■ **What needs to be done**
Return, from the material below, each line in which the word "IfFailRet" is present.

____ Input

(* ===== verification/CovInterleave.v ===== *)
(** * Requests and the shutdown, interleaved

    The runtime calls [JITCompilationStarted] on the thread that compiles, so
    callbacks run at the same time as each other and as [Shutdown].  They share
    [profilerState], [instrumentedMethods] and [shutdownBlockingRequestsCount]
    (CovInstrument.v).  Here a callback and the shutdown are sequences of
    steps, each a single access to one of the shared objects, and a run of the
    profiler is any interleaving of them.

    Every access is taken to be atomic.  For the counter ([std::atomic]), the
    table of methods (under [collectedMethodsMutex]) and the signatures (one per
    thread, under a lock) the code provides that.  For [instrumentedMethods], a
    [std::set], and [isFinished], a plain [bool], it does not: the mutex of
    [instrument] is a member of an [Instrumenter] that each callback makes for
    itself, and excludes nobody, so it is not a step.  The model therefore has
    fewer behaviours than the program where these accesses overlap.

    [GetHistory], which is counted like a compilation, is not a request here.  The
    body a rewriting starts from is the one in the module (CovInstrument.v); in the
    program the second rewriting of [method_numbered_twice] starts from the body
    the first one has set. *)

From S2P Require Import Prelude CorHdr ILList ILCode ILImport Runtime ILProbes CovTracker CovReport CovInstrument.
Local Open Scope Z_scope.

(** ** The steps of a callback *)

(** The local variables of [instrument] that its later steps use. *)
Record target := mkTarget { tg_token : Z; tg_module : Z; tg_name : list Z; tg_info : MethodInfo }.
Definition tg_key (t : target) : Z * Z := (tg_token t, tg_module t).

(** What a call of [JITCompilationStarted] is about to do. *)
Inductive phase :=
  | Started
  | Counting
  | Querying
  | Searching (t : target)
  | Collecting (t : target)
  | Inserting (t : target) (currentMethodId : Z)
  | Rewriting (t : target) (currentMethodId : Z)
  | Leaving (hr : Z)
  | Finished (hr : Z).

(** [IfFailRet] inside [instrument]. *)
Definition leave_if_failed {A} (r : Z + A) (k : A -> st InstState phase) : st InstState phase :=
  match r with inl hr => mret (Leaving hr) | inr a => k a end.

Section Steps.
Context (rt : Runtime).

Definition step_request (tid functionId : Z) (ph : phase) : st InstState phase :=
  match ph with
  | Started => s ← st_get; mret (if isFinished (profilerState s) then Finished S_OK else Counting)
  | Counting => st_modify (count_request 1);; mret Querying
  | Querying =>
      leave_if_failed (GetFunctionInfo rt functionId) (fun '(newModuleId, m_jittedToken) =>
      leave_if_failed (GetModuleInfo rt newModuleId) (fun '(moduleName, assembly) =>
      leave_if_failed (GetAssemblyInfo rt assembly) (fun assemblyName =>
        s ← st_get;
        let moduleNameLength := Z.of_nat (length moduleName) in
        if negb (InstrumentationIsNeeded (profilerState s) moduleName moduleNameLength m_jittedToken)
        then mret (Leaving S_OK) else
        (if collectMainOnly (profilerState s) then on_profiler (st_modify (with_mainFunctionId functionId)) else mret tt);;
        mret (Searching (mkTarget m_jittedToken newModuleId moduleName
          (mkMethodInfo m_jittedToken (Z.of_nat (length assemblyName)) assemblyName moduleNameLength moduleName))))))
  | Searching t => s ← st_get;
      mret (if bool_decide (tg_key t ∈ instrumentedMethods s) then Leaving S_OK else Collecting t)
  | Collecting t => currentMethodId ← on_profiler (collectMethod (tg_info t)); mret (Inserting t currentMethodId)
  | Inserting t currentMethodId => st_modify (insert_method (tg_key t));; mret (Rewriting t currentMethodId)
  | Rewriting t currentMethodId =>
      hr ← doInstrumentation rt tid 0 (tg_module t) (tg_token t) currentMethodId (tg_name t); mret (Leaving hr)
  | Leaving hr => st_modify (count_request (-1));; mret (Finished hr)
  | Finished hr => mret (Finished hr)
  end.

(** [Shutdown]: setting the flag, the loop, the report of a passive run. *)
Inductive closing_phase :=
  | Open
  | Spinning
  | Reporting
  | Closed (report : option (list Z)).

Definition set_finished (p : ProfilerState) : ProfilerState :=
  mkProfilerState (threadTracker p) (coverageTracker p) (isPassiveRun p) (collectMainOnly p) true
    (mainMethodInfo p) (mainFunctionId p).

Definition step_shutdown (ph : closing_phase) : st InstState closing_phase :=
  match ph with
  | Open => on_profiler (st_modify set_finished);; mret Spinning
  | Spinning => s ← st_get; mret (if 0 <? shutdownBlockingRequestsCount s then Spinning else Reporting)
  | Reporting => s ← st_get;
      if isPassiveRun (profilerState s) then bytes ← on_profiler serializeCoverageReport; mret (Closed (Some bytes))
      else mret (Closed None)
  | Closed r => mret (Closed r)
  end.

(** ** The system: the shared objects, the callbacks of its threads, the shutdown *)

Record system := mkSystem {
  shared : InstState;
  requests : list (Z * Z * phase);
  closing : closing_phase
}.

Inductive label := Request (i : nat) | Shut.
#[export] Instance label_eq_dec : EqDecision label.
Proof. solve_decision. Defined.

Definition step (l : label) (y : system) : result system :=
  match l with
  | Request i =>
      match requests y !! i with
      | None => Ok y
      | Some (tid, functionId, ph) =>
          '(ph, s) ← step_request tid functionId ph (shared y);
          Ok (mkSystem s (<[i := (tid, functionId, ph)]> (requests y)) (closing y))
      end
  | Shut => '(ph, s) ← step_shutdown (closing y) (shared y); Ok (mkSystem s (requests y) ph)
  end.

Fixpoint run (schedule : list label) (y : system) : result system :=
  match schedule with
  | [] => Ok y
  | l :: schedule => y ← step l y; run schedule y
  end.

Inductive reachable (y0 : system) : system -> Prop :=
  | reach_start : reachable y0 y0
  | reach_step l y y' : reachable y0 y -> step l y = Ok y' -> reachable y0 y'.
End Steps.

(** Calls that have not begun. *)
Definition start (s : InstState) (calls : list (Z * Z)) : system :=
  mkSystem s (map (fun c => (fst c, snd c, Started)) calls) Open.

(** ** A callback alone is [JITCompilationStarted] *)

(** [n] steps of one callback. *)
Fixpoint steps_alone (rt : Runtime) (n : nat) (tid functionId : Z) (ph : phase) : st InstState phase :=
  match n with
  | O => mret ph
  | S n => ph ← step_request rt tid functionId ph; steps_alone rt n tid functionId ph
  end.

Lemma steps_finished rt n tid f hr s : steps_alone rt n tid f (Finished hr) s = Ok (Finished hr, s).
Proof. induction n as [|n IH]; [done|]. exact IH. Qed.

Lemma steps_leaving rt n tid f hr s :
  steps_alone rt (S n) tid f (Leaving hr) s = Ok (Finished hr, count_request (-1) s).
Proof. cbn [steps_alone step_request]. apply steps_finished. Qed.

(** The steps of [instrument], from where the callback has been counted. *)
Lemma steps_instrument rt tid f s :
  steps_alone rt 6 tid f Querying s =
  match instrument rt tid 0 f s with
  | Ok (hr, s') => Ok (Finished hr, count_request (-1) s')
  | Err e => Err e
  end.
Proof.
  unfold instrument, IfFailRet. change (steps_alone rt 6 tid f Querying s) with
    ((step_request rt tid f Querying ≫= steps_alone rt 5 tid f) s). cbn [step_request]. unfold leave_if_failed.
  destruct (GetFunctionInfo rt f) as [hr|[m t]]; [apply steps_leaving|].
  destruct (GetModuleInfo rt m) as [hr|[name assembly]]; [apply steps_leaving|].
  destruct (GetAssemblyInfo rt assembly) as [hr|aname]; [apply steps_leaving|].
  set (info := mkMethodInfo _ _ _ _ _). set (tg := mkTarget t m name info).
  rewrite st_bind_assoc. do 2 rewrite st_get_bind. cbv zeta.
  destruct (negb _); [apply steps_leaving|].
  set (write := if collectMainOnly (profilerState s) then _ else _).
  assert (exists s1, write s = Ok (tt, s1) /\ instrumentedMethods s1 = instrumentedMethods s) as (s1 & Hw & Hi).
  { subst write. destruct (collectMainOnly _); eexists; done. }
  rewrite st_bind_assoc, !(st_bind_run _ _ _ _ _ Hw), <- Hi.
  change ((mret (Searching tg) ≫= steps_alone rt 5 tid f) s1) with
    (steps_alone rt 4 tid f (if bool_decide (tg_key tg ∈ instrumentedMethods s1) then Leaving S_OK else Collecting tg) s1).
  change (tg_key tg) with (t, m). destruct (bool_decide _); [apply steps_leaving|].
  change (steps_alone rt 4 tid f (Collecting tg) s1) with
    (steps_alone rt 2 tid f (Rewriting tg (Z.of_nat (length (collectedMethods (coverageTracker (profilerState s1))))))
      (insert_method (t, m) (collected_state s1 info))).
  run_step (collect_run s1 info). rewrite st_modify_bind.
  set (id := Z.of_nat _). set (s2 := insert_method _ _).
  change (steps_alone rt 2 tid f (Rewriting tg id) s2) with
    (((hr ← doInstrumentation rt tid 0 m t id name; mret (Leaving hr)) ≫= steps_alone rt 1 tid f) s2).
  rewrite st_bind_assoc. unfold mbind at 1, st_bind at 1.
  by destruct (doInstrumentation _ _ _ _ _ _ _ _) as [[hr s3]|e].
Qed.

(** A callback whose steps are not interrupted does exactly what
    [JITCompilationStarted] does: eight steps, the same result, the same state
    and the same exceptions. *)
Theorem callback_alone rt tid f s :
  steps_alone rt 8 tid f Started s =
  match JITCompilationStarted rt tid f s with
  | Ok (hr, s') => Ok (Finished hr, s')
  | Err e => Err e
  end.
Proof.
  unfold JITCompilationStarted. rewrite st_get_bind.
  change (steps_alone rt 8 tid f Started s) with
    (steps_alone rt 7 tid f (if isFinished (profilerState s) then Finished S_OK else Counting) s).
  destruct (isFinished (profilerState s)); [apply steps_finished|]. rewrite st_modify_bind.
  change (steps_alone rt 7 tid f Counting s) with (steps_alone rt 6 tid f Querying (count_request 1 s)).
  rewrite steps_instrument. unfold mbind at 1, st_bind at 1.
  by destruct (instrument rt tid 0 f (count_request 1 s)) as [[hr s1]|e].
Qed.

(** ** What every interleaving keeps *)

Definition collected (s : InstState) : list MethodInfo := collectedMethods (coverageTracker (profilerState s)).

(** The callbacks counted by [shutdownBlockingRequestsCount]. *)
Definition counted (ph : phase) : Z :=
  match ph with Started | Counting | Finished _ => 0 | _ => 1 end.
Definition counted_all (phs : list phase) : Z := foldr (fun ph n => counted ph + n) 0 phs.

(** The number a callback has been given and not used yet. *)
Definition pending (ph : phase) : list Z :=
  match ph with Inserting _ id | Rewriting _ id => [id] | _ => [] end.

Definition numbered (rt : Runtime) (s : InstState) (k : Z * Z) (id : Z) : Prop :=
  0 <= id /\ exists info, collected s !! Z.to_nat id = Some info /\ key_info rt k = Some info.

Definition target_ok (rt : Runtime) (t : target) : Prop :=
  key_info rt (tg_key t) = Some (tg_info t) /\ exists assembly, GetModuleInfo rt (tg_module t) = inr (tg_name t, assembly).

________

■ **Answer section**
(** [IfFailRet] inside [instrument]. *)
  unfold instrument, IfFailRet. change (steps_alone rt 6 tid f Querying s) with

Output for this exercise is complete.